Technical information regarding the Copperstone project required to be disclosed under NI 43-101 can be found in the Study. Information regarding risks and uncertainties relating to the Copperstone project development can be found in our annual information form, filed on SEDAR, and specific risks related to the results of the Study can be found in our news release dated February 3, 2010, also available on SEDAR.

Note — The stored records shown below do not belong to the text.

(** A reset check that fails, whichever of its two bus operations raises. *)
Lemma init_body_reset_check_fails addr attempt (s s' : T) e in_read tr :
  reset_check_fails env addr s e in_read s' ->
  VL6180X.init_body env
    {| VL6180X._address := addr; VL6180X._test_mode := false |} attempt
    {| env_state := s; trace := tr |} =
    (Raise e,
     {| env_state := s';
        trace := tr ++ (if 0 <? attempt then [EvSleep (5 # 10)] else []) ++
                 failed_reset_check_events addr in_read |}).
Proof.
  intros [_ F]. unfold VL6180X.init_body.
  erewrite bind_ok by apply pre_sleep.
  destruct in_read.
  - destruct F as (s1 & Hw & Hr).
    erewrite bind_raise by (eapply read_run; [exact Hw | exact Hr]).
    rewrite <- !app_assoc. reflexivity.
  - erewrite bind_raise by (apply read_run_unaddressed; exact F).
    rewrite <- !app_assoc. reflexivity.
Qed.

(** X11: when the reset check of the first attempt fails with a transport
    error, in its address write or in its byte read, and the bus works from
    then on, construction pauses 0.5 s, starts the sequence again from the
    reset check and completes. *)
Theorem construction_retries_failed_reset_check :
  forall addr fresh (Inv : T -> Prop) (s s0 s1 : T) e in_read tr,
    reliable_from env addr fresh Inv ->
    env_open env 1 s = (Ok tt, s0) ->
    reset_check_fails env addr s0 e in_read s1 ->
    Inv s1 ->
    exists w',
      VL6180X.__init__ env addr false {| env_state := s; trace := tr |} =
        (Ok {| VL6180X._address := addr; VL6180X._test_mode := false |}, w') /\
      trace w' = tr ++ [EvOpen 1] ++
                 failed_reset_check_events addr in_read ++
                 [EvSleep (5 # 10)] ++
                 init_attempt_events addr (fresh =? 1) ++
                 trailing_events addr.
Proof.
  intros addr fresh Inv s s0 s1 e in_read tr R Hopen Hfail I1.
  pose proof (proj1 Hfail) as He.
  pose proof (init_body_reset_check_fails 0 (tr ++ [EvOpen 1]) Hfail) as E1.
  change (0 <? 0) with false in E1. cbv iota in E1. cbn [app] in E1.
  destruct (init_body_reliable R 1 _
              ((tr ++ [EvOpen 1]) ++ failed_reset_check_events addr in_read) I1)
    as (s2 & E2 & I2).
  change (0 <? 1) with true in E2. cbv iota in E2.
  destruct (write_regs_reliable R VL6180X.trailing_registers _
              (((tr ++ [EvOpen 1]) ++ failed_reset_check_events addr in_read) ++
               [EvSleep (5 # 10)] ++ init_attempt_events addr (fresh =? 1)) I2)
    as (s3 & E3 & I3).
  eexists. split.
  - unfold VL6180X.__init__. cbn [negb].
    erewrite bind_ok by (apply call_eq; exact Hopen).
    change (range (Z.to_nat VL6180X.max_retries)) with [0; 1; 2].
    cbn [VL6180X.init_loop].
    erewrite bind_ok.
    2:{ erewrite try_except_caught; [|exact E1|exact He].
        change (0 =? VL6180X.max_retries - 1) with false. cbv iota.
        apply try_except_ok. exact E2. }
    erewrite bind_ok by exact E3.
    reflexivity.
  - cbn [trace]. unfold trailing_events. rewrite <- !app_assoc. reflexivity.
Qed.
Lemma coordinator_invariant_witness :
  let client := mkSupabaseClient "https://db.example" "anon" in
  let created (v : Py.value) :=
    PostReturns (mkResponse 201 "" (JsonDict (<["id" := v]> ∅))) in
  let actions :=
    [ActOnboard "Sam" (Some (8 # 1)%Q) "Female" "Gaza";
     ActAddMessage (fun _ => "") [] (mkMessage [] "She wakes up screaming");
     ActPush default_base_url (created (Py.PyStr "r-17"));
     ActPoll 0 (QueryReturns []);
     ActStartPolling;
     ActPush default_base_url (created (Py.PyStr "r-18"))] in
  let sys := run (start "0f8fad5b" "2025-06-01T09:00:00" (Some client))
               actions in
  ids_kept (start "0f8fad5b" "2025-06-01T09:00:00" (Some client)) actions
  /\ polling_active (app sys) = true
  /\ loops sys = [1%nat]
  /\ Py.truthy (submitted_report_id (app sys)) = true.
Proof.
  intros client created actions sys.
  assert (Hkept : ids_kept (start "0f8fad5b" "2025-06-01T09:00:00"
                              (Some client)) actions).
  { repeat (split; [intros _; reflexivity|]). exact I. }
  assert (Hp : polling_active (app sys) = true) by reflexivity.
  destruct (coordinator_invariant "0f8fad5b" "2025-06-01T09:00:00"
              (Some client) actions) as (_ & _ & _ & _ & Hid).
  split; [exact Hkept|]. split; [exact Hp|]. split; [reflexivity|].
  exact (Hid Hkept Hp).
Defined.

End CoordinatorClaims.

(** ** Specialist reply *)

Section Reply.




Lemma concat_cons (x : string) (l : list string) :
  String.concat "" (x :: l) = x +:+ String.concat "" l.
Proof.
  destruct l as [|y l]; [cbn; now rewrite append_empty_r | reflexivity].
Qed.

Lemma fold_recommendation_lines (items : list (string * string)) :
  forall formatted_response,
  fold_left (fun formatted_response item =>
               formatted_response +:+ recommendation_line item)
            items formatted_response
  = formatted_response
    +:+ String.concat "" (map recommendation_line items).
Proof.
  induction items as [|item items IH]; intros acc; cbn [fold_left map].
  - cbn. now rewrite append_empty_r.
  - rewrite IH, concat_cons. now rewrite append_assoc.
Qed.

(** The rendering is the header followed by what the recommendations
    give. *)
Lemma format_response_parts (r : SpecialistResponse) :
  format_response r
  = response_header r
    +:+ match recommendations r with
        | RecDict items => String.concat "" (map recommendation_line items)
        | RecFlat shown => shown
        end.
Proof.
  unfold format_response. destruct (recommendations r) as [items | shown];
    [apply fold_recommendation_lines | reflexivity].
Qed.

Lemma read_row_of (r : SpecialistResponse) : read_row (row_of r) = Returns r.
Proof. now destruct r. Qed.

End Reply.

Section ReplyClaims.




End ReplyClaims.

(** * Further properties of the program *)

(** ** Letter case *)

Section LetterCase.

Lemma to_lower_to_upper (c : ascii) : Py.to_lower (Py.to_upper c) = Py.to_lower c.
Proof. destruct c as [[] [] [] [] [] [] [] []]; reflexivity. Qed.
(** * Rentys: the request workflow between tenants and room owners

    A shallow embedding of the handlers of the Rentys web client
    (OwnerDashboard.tsx, RoomDetails.tsx, AddRoomForm.tsx and the tenant
    dashboard) over a model of the Supabase tables they read and write.

    - The three tables are lists of rows, in insertion order.
    - The [supabase] client is the signed-in user together with the tables.
    - A handler is a computation over a [World]: the client, the state of
      the React component and the log of what the component did to the user
      (toasts, navigation, callbacks).
    - What the store answers beyond the rows (a network failure, a rejected
      statement) is an input: [fault] gives, for each call a handler makes,
      the error the store answers with, if any. *)

From Stdlib Require Import String Ascii List Bool NArith.
Import ListNotations.
Local Open Scope string_scope.

(** ** Rows *)

(** [supabase.auth.getUser()] answers with the signed-in user, of which the
    handlers read the [id]. *)
Record User := mkUser { user_id : string }.

(** [profiles(id, user_id, role, name, email, phone)] *)
Record Profile := mkProfile {
  profiles_id : string;
  profiles_user_id : string;
  profiles_role : string;
  profiles_name : string;
  profiles_email : string;
  profiles_phone : string
}.

(** The embedded resource [profiles (name, email, phone)]. *)
Record Contact := mkContact {
  name : string;
  email : string;
  phone : string
}.

(** [requests(id, room_id, tenant_id, owner_id, message, status, created_at)] *)
Record RequestRow := mkRequestRow {
  requests_id : string;
  requests_room_id : string;
  requests_tenant_id : string;
  requests_owner_id : string;
  requests_message : string;
  requests_status : string;
  requests_created_at : string
}.

(** The second argument of [handleRequestAction]: ['accepted' | 'rejected']. *)
Inductive Decision := accepted | rejected.

Definition decision_status (d : Decision) : string :=
  match d with
  | accepted => "accepted"
  | rejected => "rejected"
  end.

(** The columns the store fills in on an insert. *)
Record Generated := mkGenerated {
  gen_id : string;
  gen_created_at : string
}.

(** ** What a component does to the user *)

Inductive Variant := default_variant | destructive.

Record Toast := mkToast {
  title : string;
  description : string;
  variant : Variant
}.

Inductive Event :=
| Toasted (t : Toast)
| Navigated (path : string)
| Called (callback : string).

(** ** Answers of the store *)

(** The [{ data, error }] pair of a query: either the data or the error,
    of which the handlers read the message. *)
Inductive reply (A : Type) :=
| Data (data : A)
| Failed (message : string).
Arguments Data {A} data.
Arguments Failed {A} message.

(** The calls the handlers make. *)
Inductive Call :=
| ProfileOfUser        (* from("profiles").select(..).eq("user_id", ..).single() *)
| RoomsOfOwner         (* from("rooms").select("*").eq("owner_id", ..) *)
| RequestsOfOwner      (* from("requests").select(..).eq("owner_id", ..) *)
| ActiveRooms          (* from("rooms").select("*").eq("is_active", true) *)
| RoomById             (* from("rooms").select(..).eq("id", ..).single() *)
| InsertRequest        (* from("requests").insert([..]) *)
| UpdateRequest        (* from("requests").update({ status }).eq("id", ..) *)
| InsertRoom           (* from("rooms").insert([..]) *)
| DeleteRoom.          (* from("rooms").delete().eq("id", ..) *)

Definition Faults := Call -> option string.

Definition no_fault : Faults := fun _ => None.

(** [.single()]: exactly one row, or an error. *)
Definition single {A : Type} (r : reply (list A)) : reply A :=
  match r with
  | Data [row] => Data row
  | Data _ => Failed "JSON object requested, multiple (or no) rows returned"
  | Failed e => Failed e
  end.

(** [a || b] on strings: the empty string is the only falsy one. *)
Definition or_else (a b : string) : string :=
  match a with
  | EmptyString => b
  | _ => a
  end.

(** ** Computations that return or throw *)

(** A computation over a state [W] returns or throws, and leaves a state
    either way: what was done before a [throw] stays done. *)
Definition Eff (W A : Type) : Type := W -> reply A * W.

Definition ret {W A} (a : A) : Eff W A := fun w => (Data a, w).

Definition throw {W A} (message : string) : Eff W A := fun w => (Failed message, w).

Definition bind {W A B} (c : Eff W A) (k : A -> Eff W B) : Eff W B :=
  fun w =>
    match c w with
    | (Data a, w') => k a w'
    | (Failed e, w') => (Failed e, w')
    end.

Declare Scope eff_scope.
Delimit Scope eff_scope with eff.
Notation "x <- c ;; k" := (bind c (fun x => k))
  (at level 61, c at next level, right associativity) : eff_scope.
Notation "c ;; k" := (bind c (fun _ => k))
  (at level 61, right associativity) : eff_scope.
Local Open Scope eff_scope.

(** [try { body } catch (error) { handler(error.message) }] *)
Definition try_catch {W A} (body : Eff W A) (handler : string -> Eff W A) : Eff W A :=
  fun w =>
    match body w with
    | (Data a, w') => (Data a, w')
    | (Failed e, w') => handler e w'
    end.

(** [try { body } finally { cleanup }], for a cleanup that does not throw. *)
Definition finally {W A} (body : Eff W A) (cleanup : Eff W unit) : Eff W A :=
  fun w =>
    let (r, w') := body w in
    (r, snd (cleanup w')).

(** [if (error) throw error] *)
Definition throw_if_error {W A} (r : reply A) : Eff W A :=
  match r with
  | Data a => ret a
  | Failed e => throw e
  end.

(** [if (!x) throw new Error(message)] *)
Definition throw_if_null {W A} (x : option A) (message : string) : Eff W A :=
  match x with
  | Some a => ret a
  | None => throw message
  end.

(** The [data] of a [{ data, error }] pair: null when there is an error. *)
Definition data_of {A} (r : reply A) : option A :=
  match r with
  | Data a => Some a
  | Failed _ => None
  end.

Section Model.

(** The numbers of JavaScript: the rent of a room is carried from the form
    to the table and from the table to the page, nothing is computed on it. *)
Context {number : Type}.

(** The builtin that reads the rent typed into the form. *)
Variable parseFloat : string -> number.

(** [rooms(id, owner_id, address_line, city, district, taluka, state,
    pincode, landmark, rent, room_type, features jsonb, is_active)].
    [features] is an object of flags, kept as its entries. The column
    [images] is written by no handler and read by none; it is left out. *)
Record RoomRow := mkRoomRow {
  rooms_id : string;
  rooms_owner_id : string;
  rooms_address_line : string;
  rooms_city : string;
  rooms_district : string;
  rooms_taluka : string;
  rooms_state : string;
  rooms_pincode : string;
  rooms_landmark : string;
  rooms_rent : number;
  rooms_room_type : string;
  rooms_features : list (string * bool);
  rooms_is_active : bool
}.

(** The embedded resource [rooms (address_line, city, rent)]. *)
Record RoomSummary := mkRoomSummary {
  address_line : string;
  city : string;
  rent : number
}.

(** A row of the owner's feed:
    [*, tenant:profiles!requests_tenant_id_fkey (name, email, phone),
        room:rooms!requests_room_id_fkey (address_line, city, rent)].
    An embedded resource is null when the key resolves to no row. *)
Record Request := mkRequest {
  row : RequestRow;
  tenant : option Contact;
  room : option RoomSummary
}.

(** The room of the details page:
    [*, owner:profiles!rooms_owner_id_fkey (name, email, phone)]. *)
Record Room := mkRoom {
  room_row : RoomRow;
  owner : option Contact
}.

Record Database := mkDatabase {
  tbl_profiles : list Profile;
  tbl_rooms : list RoomRow;
  tbl_requests : list RequestRow
}.

(** The client: the session and the tables behind it. *)
Record Supabase := mkSupabase {
  auth_user : option User;
  db : Database
}.

Definition set_tbl_rooms (rs : list RoomRow) (d : Database) : Database :=
  mkDatabase (tbl_profiles d) rs (tbl_requests d).

Definition set_tbl_requests (rs : list RequestRow) (d : Database) : Database :=
  mkDatabase (tbl_profiles d) (tbl_rooms d) rs.

Definition set_db (d : Database) (sb : Supabase) : Supabase :=
  mkSupabase (auth_user sb) d.

(** Another browser on the same tables. *)
Definition signed_in_as (u : option User) (sb : Supabase) : Supabase :=
  mkSupabase u (db sb).


(** ** The world of a component *)

Record World (P : Type) := mkWorld {
  supabase : Supabase;
  ui : P;
  events : list Event
}.
Arguments mkWorld {P} supabase ui events.
Arguments supabase {P} w.
Arguments ui {P} w.
Arguments events {P} w.

Definition get_ui {P} : Eff (World P) P := fun w => (Data (ui w), w).

Definition modify_ui {P} (f : P -> P) : Eff (World P) unit :=
  fun w => (Data tt, mkWorld (supabase w) (f (ui w)) (events w)).

Definition get_db {P} : Eff (World P) Database :=
  fun w => (Data (db (supabase w)), w).

Definition put_db {P} (d : Database) : Eff (World P) unit :=
  fun w => (Data tt, mkWorld (set_db d (supabase w)) (ui w) (events w)).

Definition emit {P} (e : Event) : Eff (World P) unit :=
  fun w => (Data tt, mkWorld (supabase w) (ui w) (events w ++ [e])).

Definition toast {P} (t : Toast) : Eff (World P) unit := emit (Toasted t).

Definition navigate {P} (path : string) : Eff (World P) unit := emit (Navigated path).

(** [supabase.auth.getUser()] *)
Definition auth_getUser {P} : Eff (World P) (option User) :=
  fun w => (Data (auth_user (supabase w)), w).

(** ** Queries *)

(** The error the store answers each call with, if any. *)
Variable fault : Faults.

Definition answer {A} (c : Call) (a : A) : reply A :=
  match fault c with
  | Some e => Failed e
  | None => Data a
  end.

(** [from(table).select(cols).eq(..)]: the rows that pass the filter, in
    the order of the table, each with the selected columns. *)
Definition select_where {P A B} (c : Call) (table : Database -> list A)
    (cols : Database -> A -> B) (cond : A -> bool) : Eff (World P) (reply (list B)) :=
  d <- get_db ;;
  ret (answer c (map (cols d) (filter cond (table d)))).

(** A write is answered with an error and changes nothing, or is done. *)
Definition write {P} (c : Call) (f : Database -> Database) : Eff (World P) (reply unit) :=
  match fault c with
  | Some e => ret (Failed e)
  | None => d <- get_db ;; put_db (f d) ;; ret (Data tt)
  end.

Definition contact_of (p : Profile) : Contact :=
  mkContact (profiles_name p) (profiles_email p) (profiles_phone p).

(** [profiles!.._fkey (name, email, phone)] at the key [id]. *)
Definition embed_profile (d : Database) (id : string) : option Contact :=
  option_map contact_of (find (fun p => profiles_id p =? id) (tbl_profiles d)).

Definition summary_of (r : RoomRow) : RoomSummary :=
  mkRoomSummary (rooms_address_line r) (rooms_city r) (rooms_rent r).

(** [rooms!requests_room_id_fkey (address_line, city, rent)] at the key [id]. *)
Definition embed_room (d : Database) (id : string) : option RoomSummary :=
  option_map summary_of (find (fun r => rooms_id r =? id) (tbl_rooms d)).

Definition request_with_embeds (d : Database) (r : RequestRow) : Request :=
  mkRequest r (embed_profile d (requests_tenant_id r)) (embed_room d (requests_room_id r)).

Definition room_with_owner (d : Database) (r : RoomRow) : Room :=
  mkRoom r (embed_profile d (rooms_owner_id r)).

(** [from("profiles").select("id").eq("user_id", id).single()] *)
Definition profile_id_of_user {P} (id : string) : Eff (World P) (reply string) :=
  rows <- select_where ProfileOfUser tbl_profiles (fun _ p => profiles_id p)
            (fun p => profiles_user_id p =? id) ;;
  ret (single rows).

Definition set_status (status : string) (r : RequestRow) : RequestRow :=
  mkRequestRow (requests_id r) (requests_room_id r) (requests_tenant_id r)
    (requests_owner_id r) (requests_message r) status (requests_created_at r).

(** [from("requests").update({ status }).eq("id", requestId)] *)
Definition update_status (status requestId : string) (d : Database) : Database :=
  set_tbl_requests
    (map (fun r => if requests_id r =? requestId then set_status status r else r)
       (tbl_requests d)) d.

(** [from("requests").insert([r])] *)
Definition insert_request (r : RequestRow) (d : Database) : Database :=
  set_tbl_requests (tbl_requests d ++ [r]) d.

(** [from("rooms").insert([r])] *)
Definition insert_room (r : RoomRow) (d : Database) : Database :=
  set_tbl_rooms (tbl_rooms d ++ [r]) d.

(** [from("rooms").delete().eq("id", roomId)] *)
Definition delete_room (roomId : string) (d : Database) : Database :=
  set_tbl_rooms (filter (fun r => negb (rooms_id r =? roomId)) (tbl_rooms d)) d.
(* ===== verification/_CoqProject ===== *)
-Q . S2P
Prelude.v
GoList.v
GoStd.v
GoNet.v
Lru.v
ByteView.v
Cache.v
ConsistentHash.v
SingleFlight.v
SingleFlightInv.v
Group.v
Http.v
Main.v
(* ===== verification/Prelude.v ===== *)
(** * GeeCache: a verified model of the distributed read-through cache

    This library models the Go sources under [src/] of GeeCache and proves
    the properties that make each component correct.  The header below is
    the map of the development; each file opens with its own summary.

    ** The program

    - [src/lru/lru.go]: a byte-bounded LRU store built on a doubly linked
      list ([container/list]) and an index [map[string]*list.Element].
    - [src/byteview.go]: the immutable byte view stored in the cache.
    - [src/cache.go]: the LRU store behind a mutex, created lazily.
    - [src/consistenthash/consistenthash.go]: the hash ring with virtual
      nodes, sorted with [sort.Ints] and searched with [sort.Search].
    - [src/singleflight/singlefilight.go]: one call in flight per key.
    - [src/geecache.go]: the [Group] ([Get]: local hit, else peer, else
      loader) and the directory of the groups of a process.
    - [src/peers.go]: the interfaces [PeerPicker] and [PeerGetter].
    - [src/http.go]: the pool of peers, its HTTP handler and its client.
    - [src/main/main.go]: the process of a node: the table of the scores,
      the group, the cache server and the API server.

    A [Get] on a group reads the guarded cache; on a miss it goes through
    the coalescer, whose callback asks the pool for the owner of the key
    on the ring, fetches the key from that peer over HTTP, and falls back
    to the loader of the group, whose bytes are cloned into a view and
    cached.  The peer answers the fetch with [ServeHTTP], which runs [Get]
    on its own group of that name.

    ** Files of the development, in dependency order

    - [Prelude] (this file): the [outcome] type (a Go call returns, panics
      or does not return) and its monad, 64-bit integers as [Z] with their
      wrap-around written out ([wrap64], [add64], [sub64]), association
      lists and the list lemmas the components share, the hint databases
      [go] and [int64], and the tactics.
    - [GoList]: the part of [container/list] that [lru.go] calls, as a heap
      of list elements plus their order; its well-formedness invariant.
    - [GoStd]: slice indexing with its panic, [strconv.Itoa],
      [sort.Ints], the loop of [sort.Search], [sync.Mutex],
      [sync.RWMutex], [sync.WaitGroup] and the bitwise CRC-32 of
      [crc32.ChecksumIEEE], from the documentation of their packages.
    - [GoNet]: [strings.HasPrefix] and [strings.SplitN], [url.QueryEscape]
      and the decoding of the path of a request, the wire format of
      [geecachepb.Response] behind the class [proto.ResponseCodec], and
      the [ResponseWriter], [http.Error] and responses of [net/http].
    - [Lru] (module [lru]): [Cache] with [New], [Get], [RemoveOldest],
      [Add], [Len].  Theorems: the representation invariant [lru.wf] holds
      in every reachable store; [Get] and [Add] refine the abstract store,
      a most-recently-used-first association list; eviction takes the
      least recently used entries and calls the callback once for each;
      no operation panics; the capacity bound; the eviction loop
      terminates within its fuel, and runs for ever when [maxBytes] is
      negative.
    - [ByteView] (module [byteview]): byte slices as a pointer and a length
      into a memory of arrays, [cloneBytes], [ByteView] with [Len],
      [ByteSlice] and [String], and the instance of [lru.Value].
      Theorems: a clone shares no array with its source; a view cannot be
      changed through the slice [ByteSlice] returns.
    - [Cache] (module [cache]): [cache.add] and [cache.get] with the mutex
      as explicit state and the lazy creation of the store.  Theorems:
      both refine the abstract store and leave the mutex free; the
      invariant of the reachable caches; a negative [cacheBytes] makes
      [add] hang with the mutex held.
    - [ConsistentHash] (module [consistenthash]): [Map], [New], [Add],
      [Get].  Theorems: [Get] returns the peer of the successor of the
      hash of the key on the ring (the binary search agrees with a linear
      scan, and wraps to the first point); the peer was registered; [Add]
      keeps the ring sorted and mapped.
    - [SingleFlight] (module [singleflight]): [call], [Group] and [Do] as
      one caller runs it.
    - [SingleFlightInv] (module [singleflight_inv]): [Do] as goroutines run
      it: a program counter per goroutine ([pc]), one step per group of
      statements between two scheduling points ([step_thread]), schedules
      ([run]).  Theorems, from the invariant [inv] of the reachable
      systems: one callback in flight per key; the callers of one call
      share its result; a caller that can still move is never stuck
      unless a callback panics or runs for ever; a panic of a callback
      leaves its key registered for ever; a caller that is not
      interrupted makes the steps of the sequential [Do]; a caller that
      arrives after a call for its key has returned runs its callback
      again.
    - [Group] (module [geecache]): [Getter], [PeerGetter], [PeerPicker],
      [Group], [Get], [load], [getFromPeer], [getLocally],
      [populateCache], [RegisterPeers], [NewGroup], [GetGroup].  The
      callbacks act on a [world]: the memory of byte arrays and a state
      of their own.  What the group asks of them is the classes
      [GetterOk], [PeerGetterOk] and [PeerPickerOk]; the theorems of the
      group are proved against these classes.  Theorems: the path [Get]
      takes on every branch; the invariant [geecache.wf] and that [Get]
      keeps it; read-through; the cached bytes are private to the cache;
      the directory.
    - [Http] (module [httppool]): [HTTPPool], [NewHTTPPool], [Set],
      [PickPeer], [ServeHTTP], [httpGetter.Get].  The network is a
      [RoundTrip], the model of [http.Get]; [loopback] delivers a request
      to the handler of one remote node; [picker] is a pool as the
      [PeerPicker] of a group, and the instances [httpGetter_ok] and
      [picker_ok] discharge the classes of [Group].  Theorems: the peer
      [PickPeer] returns; the reply of [ServeHTTP] on every branch, the
      [log.Fatal] after a successful write included; the group and the
      key the handler reads from the URL of a fetch; a fetch over the
      loopback network never returns a value, so a fill falls back to the
      loader.  The invariant [node_wf] of a node is kept by the handler.
    - [Main] (module [main]): [db], [createGroup] with its loader,
      [startCacheServer] and [startAPIServer] up to the call of
      [http.ListenAndServe], the handler of the API server and [main];
      the flags and the order in which [range] yields [addrMap] are
      parameters of [main].  A [process] is what [main] has built; the
      requests its two servers answer are the steps of a relation.
      Theorems: what [main] builds for every port, in whatever order the
      addresses come, and its panic for a port that is not in [addrMap];
      the invariant of every process the servers reach; a node that has
      just started answers from its table while no peer answers.

    ** Conventions

    - Integers: Go's [int] and [int64] are 64 bits wide on the platforms
      the program targets; both are [Z] restricted by [int64_range], and
      the arithmetic of the store is written with [add64] and [sub64].
      [uint32] hash values are [Z] in [0, 2^32).
    - Strings: a Go [string] is a byte sequence; it is [string] here (a
      list of 8-bit characters), so [String.length] is Go's [len].
    - Panics: a nil dereference, a failed type assertion, an index out of
      range or an explicit [panic] is the value [Panic msg]; a call that
      blocks or loops for ever is [Diverge].  [log.Fatal] in [ServeHTTP]
      ends the process and is the value [Exited] of the result of the
      handler.
    - Pointers: list elements, [call]s, groups and byte arrays live on
      heaps addressed by natural numbers; a map from keys to pointers is
      a map from keys to addresses.
    - Callbacks: a Go closure that reads or changes state outside the
      component is a function from that state to an [outcome] with the
      new state.
    - Fuel: the loops of the program are the eviction loop of [Cache.Add],
      the binary search of [sort.Search] and the loops over peers and
      replicas of the ring.  The eviction loop runs with fuel
      [S (length entries)]: every iteration on a store with entries
      unlinks one, and an iteration on an empty store changes nothing, so
      the loop stops within that fuel or never stops ([lru.lru_evict_fuel],
      [lru.lru_fuel_exact]).  The binary search halves an interval of
      width [n] and runs with fuel [n] ([sort.Search_loop_fuel]).  The
      loops of the ring are folds over finite lists.  A varint has at
      most ten bytes, the fuel of its codec.  A schedule of [n] callers
      of [Do] has at most [7 * n] steps
      ([singleflight_inv.sf_schedules_finite]).

    ** Not modelled, and where the model is coarser than the program

    - Logging ([log.Println], [HTTPPool.Log]) changes no state of the
      program and is left out.  The parsing of the flags and the sockets
      of [http.ListenAndServe] are not modelled: [main] takes the values
      of the flags, and a server that is started serves.
    - The interleaving of goroutines is modelled for the coalescer, where
      the program synchronises by hand; each goroutine calls [Do] once,
      its callback runs as one step on the shared state, and a panic
      stops only the goroutine that panicked.  [Get], the cache and the
      pool are modelled as one caller runs them, their mutexes as
      explicit state: [load] goes through the sequential [Do], whose
      leader path is the only one a quiescent coalescer takes.
    - A panic is a value without a state: what a deferred [Unlock] does
      while a panic unwinds ([cache.go], [http.go]) is lost with the
      state of the call that panicked.
    - The eviction callback of the store is a total function on the
      state of its owner: it cannot panic, block or call the store.  The
      program passes no callback ([cache.go] creates the store with
      [nil]).
    - A byte slice is a pointer and a length: every slice starts at the
      first byte of its array, as the slices of the program do;
      [append] and reslicing are not modelled.
    - [picker] drops the pool [PickPeer] returns, which is the pool it
      was given ([httppool.pool_PickPeer_spec]).
    - The network is modelled between one client and one remote node.
      [loopback] passes a panic of the remote handler on to the fetch,
      where [net/http] would recover it and close the connection; the
      response writer of the remote handler never fails.  Timeouts and
      partial writes of [net/http] are not modelled.
    - The generated code of [geecachepb] is not under [src/]: [Request]
      is a record of its two fields, and the encoding of [Response] is
      the class [proto.ResponseCodec] with the wire format as its
      instance. *)

From Stdlib Require Import ZArith Lia.
From stdpp Require Import base tactics option list strings.

(** ** Outcomes of a call *)

(** A call of a Go function returns a value ([Ok]), panics ([Panic]) or
    runs for ever ([Diverge]). *)
Inductive outcome (A : Type) : Type :=
| Ok (a : A)
| Panic (msg : string)
| Diverge.

Arguments Ok {A} a.
Arguments Panic {A} msg.
Arguments Diverge {A}.

#[export] Instance outcome_ret : MRet outcome := @Ok.

#[export] Instance outcome_bind : MBind outcome := fun A B f m =>
  match m with
  | Ok a => f a
  | Panic msg => Panic msg
  | Diverge => Diverge
  end.

#[export] Instance outcome_fmap : FMap outcome := fun A B f m =>
  match m with
  | Ok a => Ok (f a)
  | Panic msg => Panic msg
  | Diverge => Diverge
  end.

#[export] Instance outcome_eq_dec {A} `{EqDecision A} : EqDecision (outcome A).
Proof. solve_decision. Defined.

(** [returns m] holds when the call returned. *)
Definition returns {A} (m : outcome A) : Prop :=
  match m with Ok _ => True | _ => False end.

#[export] Instance returns_dec {A} (m : outcome A) : Decision (returns m).
Proof. destruct m; simpl; apply _. Defined.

The resource estimate was prepared by Jonathan Brown., M.B.A., C.P.G., a qualified person. The reserve estimate was prepared by Tom Buchholz, B.S. Eng - MMSA QPM, a qualified person. The estimates are effective as of February 2, 2010. Details of the key assumptions, parameters, and methods used to estimate the mineral reserves and resources, and information regarding the extent to which the mineral resources and reserves may be materially affected by environmental, permitting, legal, title, taxation, socio-political, marketing or other relevant issues is contained in a technical report entitled "NI 43-101 Technical Feasibility Report Copperstone Project, La Paz County, Arizona" effective February 2, 2010 and revised January 10, 2011, prepared for American Bonanza Gold Corp. by Dr. Corby Anders, Allihies Inc., MMSA QP, C. Eng FlChemE, Tom Buchholz, BS Eng. MMSA, Chris Pratt, LPG and Jonathan Brown, M.B.A., C.P.G.. To review this report in its entirety, follow this link. Mineral resources that are not mineral reserves to not have demonstrated economic viabililty.